(** * ipkiss: a ledger service over a document store

    Shallow embedding of [functions/index.js]: the three HTTP handlers
    [reset], [balance] and [event], the Firestore collection ["accounts"]
    they read and write, and the buffered-write transaction used by the
    transfer branch.

    Conventions of the embedding.
    - A JavaScript number is an integer of [Z] that a double holds.  [+]
      and [-] give the double nearest to the exact result, ties to the even
      significand ([JS.round]); they are exact up to 2^53 in magnitude.
      [<] is exact.  Amounts and balances of any sign are numbers; the
      handlers never test the sign.  Results from 2^1024 on (Infinity) and
      fractions are outside the embedding, and [toString] is the decimal
      text only up to 2^53: the theorems that need an exact result carry
      [JS.representable] or the bound.
    - A field of the request body or query is an [option]: [None] when the
      field is missing.  An amount is a number, an id and a type are
      strings.  [!x] is written out with JavaScript truthiness.
    - [accounts.doc(id)] resolves the id as a path below the collection, as
      the client library does: it throws for a path that does not name a
      document.  The store maps the path of each document, relative to the
      collection, to the document; the documents of the collection itself
      are those whose path has one segment.  The store accepts every
      reference the client builds.  Handlers run one at a time:
      [handler request db] gives the reply and the store after it. *)

From Stdlib Require Import ZArith Lia Ascii.
From stdpp Require Import base option strings gmap pretty.

Open Scope Z_scope.

(** ** JavaScript values as the handlers use them *)

Module JS.

(** [!s] is true of a missing field and of the empty string. *)
Definition truthy_string (s : option string) : bool :=
  match s with
  | None => false
  | Some s => negb (String.eqb s EmptyString)
  end.

(** [!n] is true of a missing field and of the number zero. *)
Definition truthy_number (n : option Z) : bool :=
  match n with
  | None => false
  | Some n => negb (n =? 0)
  end.

(** [n || 0] on a number. *)
Definition or_zero (n : Z) : Z := if n =? 0 then 0 else n.

(** The double nearest to the integer [x]: [x] itself up to 2^53 in
    magnitude; beyond, [x] rounded to 53 significant bits, a tie going to
    the even significand. *)
Definition round (x : Z) : Z :=
  let a := Z.abs x in
  if a <=? 2 ^ 53 then x
  else
    let e := Z.log2 a - 52 in
    let q := a / 2 ^ e in
    let r := a mod 2 ^ e in
    let half := 2 ^ (e - 1) in
    let q' := if (half <? r) || ((r =? half) && Z.odd q) then q + 1 else q in
    Z.sgn x * (q' * 2 ^ e).

(** [a + b] and [a - b] on numbers. *)
Definition add (a b : Z) : Z := round (a + b).
Definition sub (a b : Z) : Z := round (a - b).

(** The integer [n] is a finite double: rounding leaves it as it is, and it
    is below 2^1024 in magnitude. *)
Definition representable (n : Z) : Prop := round n = n /\ Z.abs n < 2 ^ 1024.

(** [n.toString()] on an integer up to 2^53 in magnitude: its decimal
    digits. *)
Definition toString (n : Z) : string := pretty n.

End JS.

(** ** The document store *)

Module Firestore.

(** A document of the collection: [{ balance: n }]. *)
Record doc := Doc { doc_balance : Z }.

(** [ref.get()]: the snapshot, with [exists] its [is_Some]. *)
Definition get (db : gmap string doc) (ref : string) : option doc := db !! ref.

(** [ref.set(d)] creates or overwrites. *)
Definition set (db : gmap string doc) (ref : string) (d : doc) : gmap string doc :=
  <[ref := d]> db.

(** [ref.update(d)] rejects when the document does not exist. *)
Definition update (db : gmap string doc) (ref : string) (d : doc)
  : option (gmap string doc) :=
  match db !! ref with
  | Some _ => Some (<[ref := d]> db)
  | None => None
  end.

(** [batch.delete(ref)]. *)
Definition batch_delete (db : gmap string doc) (ref : string) : gmap string doc :=
  delete ref db.

(** *** Transactions

    The body of [db.runTransaction] reads the store as it was when the
    transaction started and queues its writes; the queue is applied in
    order when the body returns, and dropped whole when the body throws
    or a queued write is rejected. *)

Inductive write :=
| WSet (ref : string) (d : doc)
| WUpdate (ref : string) (d : doc).

Inductive completion (A : Type) :=
| Returned (a : A)
| Thrown (message : string).
Arguments Returned {A} a.
Arguments Thrown {A} message.

Definition tx (A : Type) : Type :=
  gmap string doc -> list write -> completion A * list write.

#[global] Instance tx_ret : MRet tx := fun A a _ ws => (Returned a, ws).

#[global] Instance tx_bind : MBind tx := fun A B k m db ws =>
  match m db ws with
  | (Returned a, ws') => k a db ws'
  | (Thrown e, ws') => (Thrown e, ws')
  end.

Definition throw {A : Type} (message : string) : tx A :=
  fun _ ws => (Thrown message, ws).

Definition tx_get (ref : string) : tx (option doc) :=
  fun db ws => (Returned (db !! ref), ws).

Definition tx_set (ref : string) (d : doc) : tx unit :=
  fun _ ws => (Returned tt, ws ++ [WSet ref d]).

Definition tx_update (ref : string) (d : doc) : tx unit :=
  fun _ ws => (Returned tt, ws ++ [WUpdate ref d]).

Definition apply_write (db : gmap string doc) (w : write)
  : option (gmap string doc) :=
  match w with
  | WSet ref d => Some (set db ref d)
  | WUpdate ref d => update db ref d
  end.

Fixpoint commit (db : gmap string doc) (ws : list write)
  : option (gmap string doc) :=
  match ws with
  | [] => Some db
  | w :: ws' =>
      match apply_write db w with
      | Some db' => commit db' ws'
      | None => None
      end
  end.

Definition commit_failed : string := "NOT_FOUND".

Definition runTransaction {A : Type} (body : tx A) (db : gmap string doc)
  : completion A * gmap string doc :=
  match body db [] with
  | (Returned a, ws) =>
      match commit db ws with
      | Some db' => (Returned a, db')
      | None => (Thrown commit_failed, db)
      end
  | (Thrown e, _) => (Thrown e, db)
  end.

(** *** Document paths *)

(** [s.split('/')]: the pieces of [s] between the slashes, empty ones
    included. *)
Fixpoint split_slash (s : string) : list string :=
  match s with
  | EmptyString => [EmptyString]
  | String c rest =>
      if Ascii.eqb c "/"%char then EmptyString :: split_slash rest
      else
        match split_slash rest with
        | seg :: segs => String c seg :: segs
        | [] => [String c EmptyString]
        end
  end.

(** [s.indexOf('//') >= 0] *)
Fixpoint has_double_slash (s : string) : bool :=
  match s with
  | EmptyString => false
  | String c rest =>
      match rest with
      | EmptyString => false
      | String c' _ =>
          (Ascii.eqb c "/"%char && Ascii.eqb c' "/"%char) || has_double_slash rest
      end
  end.

Definition nonempty (segment : string) : bool :=
  negb (String.eqb segment EmptyString).

(** The segments of a relative path: the non-empty pieces. *)
Definition segments_of (relativePath : string) : list string :=
  List.filter nonempty (split_slash relativePath).

(** A path written out, its segments separated by slashes. *)
Fixpoint join_slash (segments : list string) : string :=
  match segments with
  | [] => EmptyString
  | segment :: rest =>
      match rest with
      | [] => segment
      | _ :: _ => String.append segment (String "/"%char (join_slash rest))
      end
  end.

(** [s.indexOf('/') >= 0] *)
Fixpoint has_slash (s : string) : bool :=
  match s with
  | EmptyString => false
  | String c rest => Ascii.eqb c "/"%char || has_slash rest
  end.

(** The documents of the collection itself: their path has one segment. *)
Definition in_collection (ref : string) : bool := negb (has_slash ref).

End Firestore.

Import Firestore.

(** [const accounts = db.collection("accounts")] *)
Module accounts.

(** [accounts.doc(documentPath)]: the reference of the document, as its
    path below the collection; [None] when the client throws: for the empty
    string, for a path with two slashes in a row, and for a path that with
    the collection's own segment has an odd number of segments. *)
Definition doc (documentPath : string) : option string :=
  if String.eqb documentPath EmptyString || has_double_slash documentPath then None
  else
    let segments := segments_of documentPath in
    if Nat.even (length segments) then None
    else Some (join_slash segments).

End accounts.

(** The text of the error the client throws for a path that names no
    document; the handlers only tell it from their own two sentinels. *)
Definition not_a_document_path : string :=
  "Value for argument documentPath must point to a document.".

(** [accounts.doc(documentPath)] inside the body of a transaction. *)
Definition tx_doc (documentPath : string) : tx string :=
  match accounts.doc documentPath with
  | Some ref => mret ref
  | None => throw not_a_document_path
  end.

(** ** Requests and replies *)

Record request := Request {
  method : string;
  query_account_id : option string;
  body_type : option string;
  body_origin : option string;
  body_destination : option string;
  body_amount : option Z
}.

(** [{ id: ..., balance: ... }] *)
Record account_view := AccountView { id : string; balance : Z }.

Inductive payload :=
| Text (s : string)
| StatusObj (status : string)
| EventObj (origin destination : option account_view).

(** What the handler sent.  [Unhandled] stands for a handler whose promise
    rejected before anything was sent (a throw or an [await] outside a
    [try]). *)
Inductive reply :=
| Reply (status : Z) (body : payload)
| Unhandled.

(** [response.send(b)] without [status] answers 200. *)
Definition send (b : payload) : reply := Reply 200 b.

Definition is_method (req : request) (m : string) : bool := String.eqb (method req) m.

Definition is_type (req : request) (t : string) : bool :=
  match body_type req with
  | Some t' => String.eqb t' t
  | None => false
  end.

(** ** The handlers *)

(** *** The branches of [exports.event]

    Each is the code of one branch after its presence check. *)

(** The deposit branch of [exports.event], after the presence check. *)
Definition deposit (destination : string) (amount : Z) (db : gmap string doc)
  : reply * gmap string doc :=
  match accounts.doc destination with
  | None => (Unhandled, db)
  | Some accountRef =>
      match get db accountRef with
      | None =>
          (Reply 201 (EventObj None (Some (AccountView destination amount))),
           set db accountRef (Doc amount))
      | Some d =>
          let currentBalance := JS.or_zero (doc_balance d) in
          let newBalance := JS.add currentBalance amount in
          match update db accountRef (Doc newBalance) with
          | Some db' =>
              (Reply 201 (EventObj None (Some (AccountView destination newBalance))),
               db')
          | None => (Unhandled, db)
          end
      end
  end.
(** * Garbage collector core (UnObjGC.cpp): a shallow embedding and its properties

    The development follows the layout of the source file:
    - [PageAllocator]   : FPageAllocator, the cache of 4 KiB scratch pages;
    - [WorkStealing]    : FBoundedWorkstealingQueue and FWorkstealingQueue;
    - [ObjectFlags]     : the internal flag word of an object-table entry;
    - [Reachability]    : TReachabilityProcessor;
    - [MarkPhase]       : FRealtimeGC::MarkObjectsAsUnreachable;
    - [Gather]          : GatherUnreachableObjects;
    - [Purge]           : UnhashUnreachableObjects, IncrementalDestroyGarbage,
                          IncrementalPurgeGarbage and FAsyncPurge;
    - [Coordinator]     : CollectGarbage, TryCollectGarbage, CollectGarbageImpl;
    - [Stripes]         : the ranges that ParallelFor hands to the workers.
    The definitions come first, module by module; the properties follow in
    modules of the same names with the suffix [Proofs].

    Pointers are integers ([Z], 0 is nullptr); TArray is [list]; fixed C arrays
    are lists of constant length updated in place with stdpp's list insert;
    memory cells that the collector overwrites are a [gmap] from addresses to
    values.  Cursors into arrays are [nat] (TArray::Num() is an int32, so the
    lengths met here stay below 2^31); counters that the code lets grow without
    a bound are [Z] with the int32 wrap-around written out. *)

From Stdlib Require Import ZArith Bool List Lia ZifyNat Permutation.
From stdpp Require Import base tactics option list gmap.

Local Open Scope Z_scope.

(** int32 arithmetic, as the hardware performs it. *)
Definition wrap32 (x : Z) : Z := (x + 2^31) mod 2^32 - 2^31.

(* ===================================================================== *)
(** ** FPageAllocator *)
(* ===================================================================== *)

Module PageAllocator.

Definition MaxWorkers : nat := 16.

(** [static constexpr uint32 Capacity = 512 / MaxWorkers;] *)
Definition Capacity : nat := Nat.div 512 MaxWorkers.

(** [FWorkerCache]: a fixed array [Pages[Capacity]] and the fill count. *)
Record FWorkerCache := mkWorkerCache {
  Num : nat;
  Pages : list Z
}.

(** [FWorkerCache::Push] *)
Definition WorkerCache_Push (Page : Z) (W : FWorkerCache) : FWorkerCache * bool :=
  if (Num W <? Capacity)%nat
  then (mkWorkerCache (S (Num W)) (<[Num W := Page]> (Pages W)), true)
  else (W, false).

(** [FWorkerCache::Pop]: [Num > 0 ? Pages[--Num] : nullptr] *)
Definition WorkerCache_Pop (W : FWorkerCache) : FWorkerCache * Z :=
  match Num W with
  | O => (W, 0)
  | S n => (mkWorkerCache n (Pages W), default 0 (Pages W !! n))
  end.

(** The allocator: the shared pool ([FSharedCache::Pages], guarded by a
    critical section in the source), one cache per worker, and the calls
    made to the system allocator ([FMemory::Free]) so far. *)
Record FPageAllocator := mkAllocator {
  SharedCache : list Z;
  WorkerCaches : list FWorkerCache;
  Freed : list Z
}.

(** [FSharedCache::Push] *)
Definition SharedCache_Push (Page : Z) (A : FPageAllocator) : FPageAllocator :=
  mkAllocator (SharedCache A ++ [Page]) (WorkerCaches A) (Freed A).

(** [FSharedCache::Pop]: [Pages.IsEmpty() ? nullptr : Pages.Pop(false)] *)
Definition SharedCache_Pop (A : FPageAllocator) : FPageAllocator * Z :=
  match last (SharedCache A) with
  | None => (A, 0)
  | Some p =>
      (mkAllocator (removelast (SharedCache A)) (WorkerCaches A) (Freed A), p)
  end.

(** [FSharedCache::PushSurplus], with [NumWorkerInitialPages = 2 + GetNumSlowAROs()] *)
Definition PushSurplus (NumSlowAROs : nat) (WorkerIdx : nat) (A : FPageAllocator)
  : option FPageAllocator :=
  W ← WorkerCaches A !! WorkerIdx;
  let NumWorkerInitialPages := (2 + NumSlowAROs)%nat in
  if (NumWorkerInitialPages <? Num W)%nat
  then Some (mkAllocator
               (SharedCache A ++
                take (Num W - NumWorkerInitialPages) (drop NumWorkerInitialPages (Pages W)))
               (<[WorkerIdx := mkWorkerCache NumWorkerInitialPages (Pages W)]> (WorkerCaches A))
               (Freed A))
  else Some A.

[The task]
Among the records above, a stretch begins at the line containing "Fixpoint commit (db" and ends at the line containing "(Thrown commit_failed, db)". Restate that stretch word for word, and nothing else.

[Problem solution]
Fixpoint commit (db : gmap string doc) (ws : list write)
  : option (gmap string doc) :=
  match ws with
  | [] => Some db
  | w :: ws' =>
      match apply_write db w with
      | Some db' => commit db' ws'
      | None => None
      end
  end.

Definition commit_failed : string := "NOT_FOUND".

Definition runTransaction {A : Type} (body : tx A) (db : gmap string doc)
  : completion A * gmap string doc :=
  match body db [] with
  | (Returned a, ws) =>
      match commit db ws with
      | Some db' => (Returned a, db')
      | None => (Thrown commit_failed, db)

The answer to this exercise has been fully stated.